╔══

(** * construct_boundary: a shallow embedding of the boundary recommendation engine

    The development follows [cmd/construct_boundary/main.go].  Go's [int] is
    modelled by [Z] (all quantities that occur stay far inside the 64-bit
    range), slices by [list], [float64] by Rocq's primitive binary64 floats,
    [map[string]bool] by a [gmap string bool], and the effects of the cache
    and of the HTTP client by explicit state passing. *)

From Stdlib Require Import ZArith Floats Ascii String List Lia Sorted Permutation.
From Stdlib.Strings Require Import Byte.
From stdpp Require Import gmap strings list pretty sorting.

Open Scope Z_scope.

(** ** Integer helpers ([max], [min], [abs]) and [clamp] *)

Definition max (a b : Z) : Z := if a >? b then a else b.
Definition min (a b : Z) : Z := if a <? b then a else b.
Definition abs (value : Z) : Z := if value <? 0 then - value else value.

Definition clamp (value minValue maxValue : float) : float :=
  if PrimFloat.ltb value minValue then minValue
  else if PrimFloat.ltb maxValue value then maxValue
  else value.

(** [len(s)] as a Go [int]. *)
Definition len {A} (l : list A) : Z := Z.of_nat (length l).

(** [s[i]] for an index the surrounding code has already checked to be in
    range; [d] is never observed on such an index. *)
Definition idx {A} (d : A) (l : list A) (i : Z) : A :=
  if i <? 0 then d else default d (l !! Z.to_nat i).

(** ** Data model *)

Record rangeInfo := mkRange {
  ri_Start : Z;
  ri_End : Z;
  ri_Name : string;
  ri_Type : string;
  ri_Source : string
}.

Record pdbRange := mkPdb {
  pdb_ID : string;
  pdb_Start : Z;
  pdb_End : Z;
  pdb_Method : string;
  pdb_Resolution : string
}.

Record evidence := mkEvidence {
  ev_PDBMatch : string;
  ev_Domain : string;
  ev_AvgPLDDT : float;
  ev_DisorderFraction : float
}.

╚══
╔══

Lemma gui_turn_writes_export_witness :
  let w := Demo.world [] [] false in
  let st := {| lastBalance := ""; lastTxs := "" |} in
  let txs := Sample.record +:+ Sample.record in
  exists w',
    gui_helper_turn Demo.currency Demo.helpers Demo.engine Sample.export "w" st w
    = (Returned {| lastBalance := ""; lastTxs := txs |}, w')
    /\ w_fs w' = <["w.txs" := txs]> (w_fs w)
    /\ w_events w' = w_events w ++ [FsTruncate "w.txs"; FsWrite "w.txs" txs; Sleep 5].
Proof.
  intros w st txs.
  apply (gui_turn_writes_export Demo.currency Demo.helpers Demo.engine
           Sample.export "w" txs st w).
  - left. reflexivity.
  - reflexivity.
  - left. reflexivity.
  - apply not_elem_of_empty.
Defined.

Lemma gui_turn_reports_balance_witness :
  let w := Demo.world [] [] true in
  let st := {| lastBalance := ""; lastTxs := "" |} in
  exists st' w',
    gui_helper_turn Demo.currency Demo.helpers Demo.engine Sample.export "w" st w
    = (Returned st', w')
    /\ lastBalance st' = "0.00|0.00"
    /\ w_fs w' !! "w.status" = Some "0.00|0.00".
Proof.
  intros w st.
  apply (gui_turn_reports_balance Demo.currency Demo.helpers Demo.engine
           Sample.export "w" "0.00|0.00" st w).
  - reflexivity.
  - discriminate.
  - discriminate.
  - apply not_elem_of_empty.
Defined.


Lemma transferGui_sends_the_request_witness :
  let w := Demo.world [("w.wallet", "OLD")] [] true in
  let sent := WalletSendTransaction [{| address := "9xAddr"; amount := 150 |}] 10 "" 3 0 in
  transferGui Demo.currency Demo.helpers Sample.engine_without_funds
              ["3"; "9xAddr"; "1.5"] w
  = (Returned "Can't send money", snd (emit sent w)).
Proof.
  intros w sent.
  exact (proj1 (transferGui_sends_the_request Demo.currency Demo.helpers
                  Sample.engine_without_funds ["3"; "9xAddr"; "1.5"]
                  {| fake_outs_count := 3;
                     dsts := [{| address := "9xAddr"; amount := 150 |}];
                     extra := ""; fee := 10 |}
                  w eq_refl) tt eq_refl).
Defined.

╚══
╔══

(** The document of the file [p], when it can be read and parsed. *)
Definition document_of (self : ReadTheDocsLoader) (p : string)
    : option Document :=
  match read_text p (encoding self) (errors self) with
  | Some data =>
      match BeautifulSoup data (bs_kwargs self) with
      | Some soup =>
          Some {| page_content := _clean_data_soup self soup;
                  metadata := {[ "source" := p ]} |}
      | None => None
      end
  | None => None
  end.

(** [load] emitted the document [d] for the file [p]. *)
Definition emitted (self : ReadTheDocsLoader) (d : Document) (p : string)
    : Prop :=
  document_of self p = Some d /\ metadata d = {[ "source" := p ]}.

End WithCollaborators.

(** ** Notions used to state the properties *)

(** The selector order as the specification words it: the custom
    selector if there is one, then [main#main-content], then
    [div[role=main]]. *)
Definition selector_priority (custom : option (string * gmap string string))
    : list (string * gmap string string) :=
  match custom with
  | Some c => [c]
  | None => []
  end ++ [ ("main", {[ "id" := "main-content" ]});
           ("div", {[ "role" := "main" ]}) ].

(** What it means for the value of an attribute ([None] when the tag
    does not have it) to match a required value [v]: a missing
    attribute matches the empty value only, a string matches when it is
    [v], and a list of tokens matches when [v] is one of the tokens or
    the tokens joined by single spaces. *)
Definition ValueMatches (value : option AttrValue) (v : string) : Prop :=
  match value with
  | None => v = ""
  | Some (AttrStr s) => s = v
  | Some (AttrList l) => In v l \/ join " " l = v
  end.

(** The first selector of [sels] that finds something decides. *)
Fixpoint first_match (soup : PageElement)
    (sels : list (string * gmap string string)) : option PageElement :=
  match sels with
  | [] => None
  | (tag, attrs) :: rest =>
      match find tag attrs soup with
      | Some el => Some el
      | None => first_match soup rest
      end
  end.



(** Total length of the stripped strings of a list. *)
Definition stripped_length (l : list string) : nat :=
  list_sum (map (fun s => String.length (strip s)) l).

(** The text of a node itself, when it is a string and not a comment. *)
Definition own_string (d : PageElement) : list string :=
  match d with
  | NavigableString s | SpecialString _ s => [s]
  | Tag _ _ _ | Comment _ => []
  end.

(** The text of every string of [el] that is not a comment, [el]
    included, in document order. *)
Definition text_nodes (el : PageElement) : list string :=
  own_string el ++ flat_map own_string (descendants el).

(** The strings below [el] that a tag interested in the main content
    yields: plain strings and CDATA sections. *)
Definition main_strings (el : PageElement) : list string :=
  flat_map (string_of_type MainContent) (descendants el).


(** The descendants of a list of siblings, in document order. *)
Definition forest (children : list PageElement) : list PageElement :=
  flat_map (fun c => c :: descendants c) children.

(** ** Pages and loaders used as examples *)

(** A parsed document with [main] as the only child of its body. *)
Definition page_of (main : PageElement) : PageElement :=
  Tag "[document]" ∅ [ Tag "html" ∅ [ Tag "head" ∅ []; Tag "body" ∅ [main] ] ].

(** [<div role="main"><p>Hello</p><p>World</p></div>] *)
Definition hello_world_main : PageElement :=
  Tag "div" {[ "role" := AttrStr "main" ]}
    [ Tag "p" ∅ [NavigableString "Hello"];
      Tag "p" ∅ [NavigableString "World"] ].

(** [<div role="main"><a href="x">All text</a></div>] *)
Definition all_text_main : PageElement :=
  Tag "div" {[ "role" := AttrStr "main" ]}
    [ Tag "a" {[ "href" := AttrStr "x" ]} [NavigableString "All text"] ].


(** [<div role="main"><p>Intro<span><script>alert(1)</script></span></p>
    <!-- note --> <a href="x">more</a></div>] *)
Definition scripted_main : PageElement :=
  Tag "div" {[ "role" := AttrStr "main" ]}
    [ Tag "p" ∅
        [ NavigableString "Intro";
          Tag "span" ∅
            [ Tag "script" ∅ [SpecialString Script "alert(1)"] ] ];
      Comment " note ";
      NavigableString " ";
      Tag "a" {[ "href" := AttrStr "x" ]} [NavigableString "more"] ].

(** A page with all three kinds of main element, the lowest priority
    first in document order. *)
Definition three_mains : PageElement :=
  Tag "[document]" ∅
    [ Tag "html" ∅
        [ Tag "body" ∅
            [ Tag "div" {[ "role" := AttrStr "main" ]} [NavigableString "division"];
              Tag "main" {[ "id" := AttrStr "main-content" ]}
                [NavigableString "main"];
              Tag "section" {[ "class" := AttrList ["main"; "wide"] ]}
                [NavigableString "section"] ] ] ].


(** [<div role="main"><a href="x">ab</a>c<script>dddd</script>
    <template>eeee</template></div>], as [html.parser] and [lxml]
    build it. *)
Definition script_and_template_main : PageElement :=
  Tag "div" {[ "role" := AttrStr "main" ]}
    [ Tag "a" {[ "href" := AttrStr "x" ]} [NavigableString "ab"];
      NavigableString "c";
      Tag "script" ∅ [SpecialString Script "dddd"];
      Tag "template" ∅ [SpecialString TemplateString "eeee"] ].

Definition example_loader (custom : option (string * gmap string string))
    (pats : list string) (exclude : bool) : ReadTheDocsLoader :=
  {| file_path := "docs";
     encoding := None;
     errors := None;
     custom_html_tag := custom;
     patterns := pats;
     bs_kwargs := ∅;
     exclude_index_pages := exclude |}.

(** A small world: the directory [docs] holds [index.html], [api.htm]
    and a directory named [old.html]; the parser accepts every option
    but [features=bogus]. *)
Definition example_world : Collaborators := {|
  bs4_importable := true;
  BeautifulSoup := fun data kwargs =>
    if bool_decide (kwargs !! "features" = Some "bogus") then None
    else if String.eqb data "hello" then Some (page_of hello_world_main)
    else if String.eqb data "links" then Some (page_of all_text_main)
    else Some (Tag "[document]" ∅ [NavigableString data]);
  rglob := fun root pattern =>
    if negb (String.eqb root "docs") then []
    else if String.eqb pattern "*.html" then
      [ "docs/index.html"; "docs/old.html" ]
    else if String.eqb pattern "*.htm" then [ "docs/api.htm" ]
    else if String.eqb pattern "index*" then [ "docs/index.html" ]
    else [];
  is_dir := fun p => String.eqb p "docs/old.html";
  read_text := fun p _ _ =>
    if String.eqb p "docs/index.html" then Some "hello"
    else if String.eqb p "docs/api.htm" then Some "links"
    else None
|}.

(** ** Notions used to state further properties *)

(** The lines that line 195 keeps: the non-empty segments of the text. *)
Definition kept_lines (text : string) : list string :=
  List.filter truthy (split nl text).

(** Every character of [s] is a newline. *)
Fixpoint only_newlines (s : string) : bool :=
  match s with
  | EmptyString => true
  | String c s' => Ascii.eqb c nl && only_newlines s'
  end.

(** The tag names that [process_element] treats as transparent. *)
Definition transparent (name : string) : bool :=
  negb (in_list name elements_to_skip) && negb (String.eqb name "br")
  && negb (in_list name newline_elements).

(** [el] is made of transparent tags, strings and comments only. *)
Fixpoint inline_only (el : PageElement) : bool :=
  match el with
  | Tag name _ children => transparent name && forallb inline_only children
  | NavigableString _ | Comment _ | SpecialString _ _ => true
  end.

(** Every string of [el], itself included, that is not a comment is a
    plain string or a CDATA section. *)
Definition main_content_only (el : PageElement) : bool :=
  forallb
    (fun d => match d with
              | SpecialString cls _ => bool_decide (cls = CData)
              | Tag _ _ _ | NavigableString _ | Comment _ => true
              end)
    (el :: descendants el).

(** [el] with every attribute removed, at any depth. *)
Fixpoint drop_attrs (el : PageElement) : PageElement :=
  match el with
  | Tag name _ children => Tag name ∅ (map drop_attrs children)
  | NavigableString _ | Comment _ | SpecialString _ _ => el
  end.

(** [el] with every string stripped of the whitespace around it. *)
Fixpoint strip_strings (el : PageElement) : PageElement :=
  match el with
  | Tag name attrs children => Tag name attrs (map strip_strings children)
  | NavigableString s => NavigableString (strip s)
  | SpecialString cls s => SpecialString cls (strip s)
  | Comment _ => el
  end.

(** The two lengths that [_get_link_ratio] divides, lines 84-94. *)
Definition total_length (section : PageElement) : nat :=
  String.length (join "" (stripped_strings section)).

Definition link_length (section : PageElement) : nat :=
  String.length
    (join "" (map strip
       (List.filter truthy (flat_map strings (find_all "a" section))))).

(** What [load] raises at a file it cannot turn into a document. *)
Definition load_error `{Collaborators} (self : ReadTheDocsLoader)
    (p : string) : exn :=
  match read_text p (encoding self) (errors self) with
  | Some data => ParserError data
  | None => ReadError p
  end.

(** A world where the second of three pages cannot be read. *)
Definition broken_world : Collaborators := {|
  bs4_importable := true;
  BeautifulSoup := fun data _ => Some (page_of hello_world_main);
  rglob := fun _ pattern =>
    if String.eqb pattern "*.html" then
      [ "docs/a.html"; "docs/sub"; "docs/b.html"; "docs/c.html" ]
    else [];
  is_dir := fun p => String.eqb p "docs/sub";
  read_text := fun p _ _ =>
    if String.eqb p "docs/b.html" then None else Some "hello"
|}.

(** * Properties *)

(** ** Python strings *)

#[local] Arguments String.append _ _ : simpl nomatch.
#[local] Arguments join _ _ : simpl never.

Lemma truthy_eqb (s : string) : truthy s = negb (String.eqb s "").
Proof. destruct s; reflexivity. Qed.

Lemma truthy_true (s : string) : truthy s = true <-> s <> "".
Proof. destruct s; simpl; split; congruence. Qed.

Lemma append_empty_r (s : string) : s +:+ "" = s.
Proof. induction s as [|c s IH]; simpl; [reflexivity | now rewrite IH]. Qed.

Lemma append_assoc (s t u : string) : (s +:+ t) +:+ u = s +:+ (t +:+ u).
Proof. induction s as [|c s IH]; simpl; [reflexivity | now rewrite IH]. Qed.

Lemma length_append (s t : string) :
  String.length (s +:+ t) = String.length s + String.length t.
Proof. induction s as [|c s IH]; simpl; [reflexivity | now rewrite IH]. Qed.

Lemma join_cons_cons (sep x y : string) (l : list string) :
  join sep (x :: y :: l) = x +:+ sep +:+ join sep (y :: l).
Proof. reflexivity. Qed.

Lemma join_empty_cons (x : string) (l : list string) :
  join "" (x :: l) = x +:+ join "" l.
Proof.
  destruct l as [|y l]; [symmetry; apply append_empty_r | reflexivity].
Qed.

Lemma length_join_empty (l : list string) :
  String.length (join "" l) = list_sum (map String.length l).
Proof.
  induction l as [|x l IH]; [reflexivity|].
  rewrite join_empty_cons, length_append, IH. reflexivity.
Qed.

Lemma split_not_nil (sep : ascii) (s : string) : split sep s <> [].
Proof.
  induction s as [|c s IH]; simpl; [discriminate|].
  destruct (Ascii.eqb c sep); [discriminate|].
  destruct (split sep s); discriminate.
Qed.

╚══

**Problem requirements**. An exact, complete copy of the lines above from the one with "(** * construct_boundary: a" through the one with "pdb_Method : string;" is the whole answer.

**Solution to the problem**.
(** * construct_boundary: a shallow embedding of the boundary recommendation engine

    The development follows [cmd/construct_boundary/main.go].  Go's [int] is
    modelled by [Z] (all quantities that occur stay far inside the 64-bit
    range), slices by [list], [float64] by Rocq's primitive binary64 floats,
    [map[string]bool] by a [gmap string bool], and the effects of the cache
    and of the HTTP client by explicit state passing. *)

From Stdlib Require Import ZArith Floats Ascii String List Lia Sorted Permutation.
From Stdlib.Strings Require Import Byte.
From stdpp Require Import gmap strings list pretty sorting.

Open Scope Z_scope.

(** ** Integer helpers ([max], [min], [abs]) and [clamp] *)

Definition max (a b : Z) : Z := if a >? b then a else b.
Definition min (a b : Z) : Z := if a <? b then a else b.
Definition abs (value : Z) : Z := if value <? 0 then - value else value.

Definition clamp (value minValue maxValue : float) : float :=
  if PrimFloat.ltb value minValue then minValue
  else if PrimFloat.ltb maxValue value then maxValue
  else value.

(** [len(s)] as a Go [int]. *)
Definition len {A} (l : list A) : Z := Z.of_nat (length l).

(** [s[i]] for an index the surrounding code has already checked to be in
    range; [d] is never observed on such an index. *)
Definition idx {A} (d : A) (l : list A) (i : Z) : A :=
  if i <? 0 then d else default d (l !! Z.to_nat i).

(** ** Data model *)

Record rangeInfo := mkRange {
  ri_Start : Z;
  ri_End : Z;
  ri_Name : string;
  ri_Type : string;
  ri_Source : string
}.

Record pdbRange := mkPdb {
  pdb_ID : string;
  pdb_Start : Z;
  pdb_End : Z;
  pdb_Method : string;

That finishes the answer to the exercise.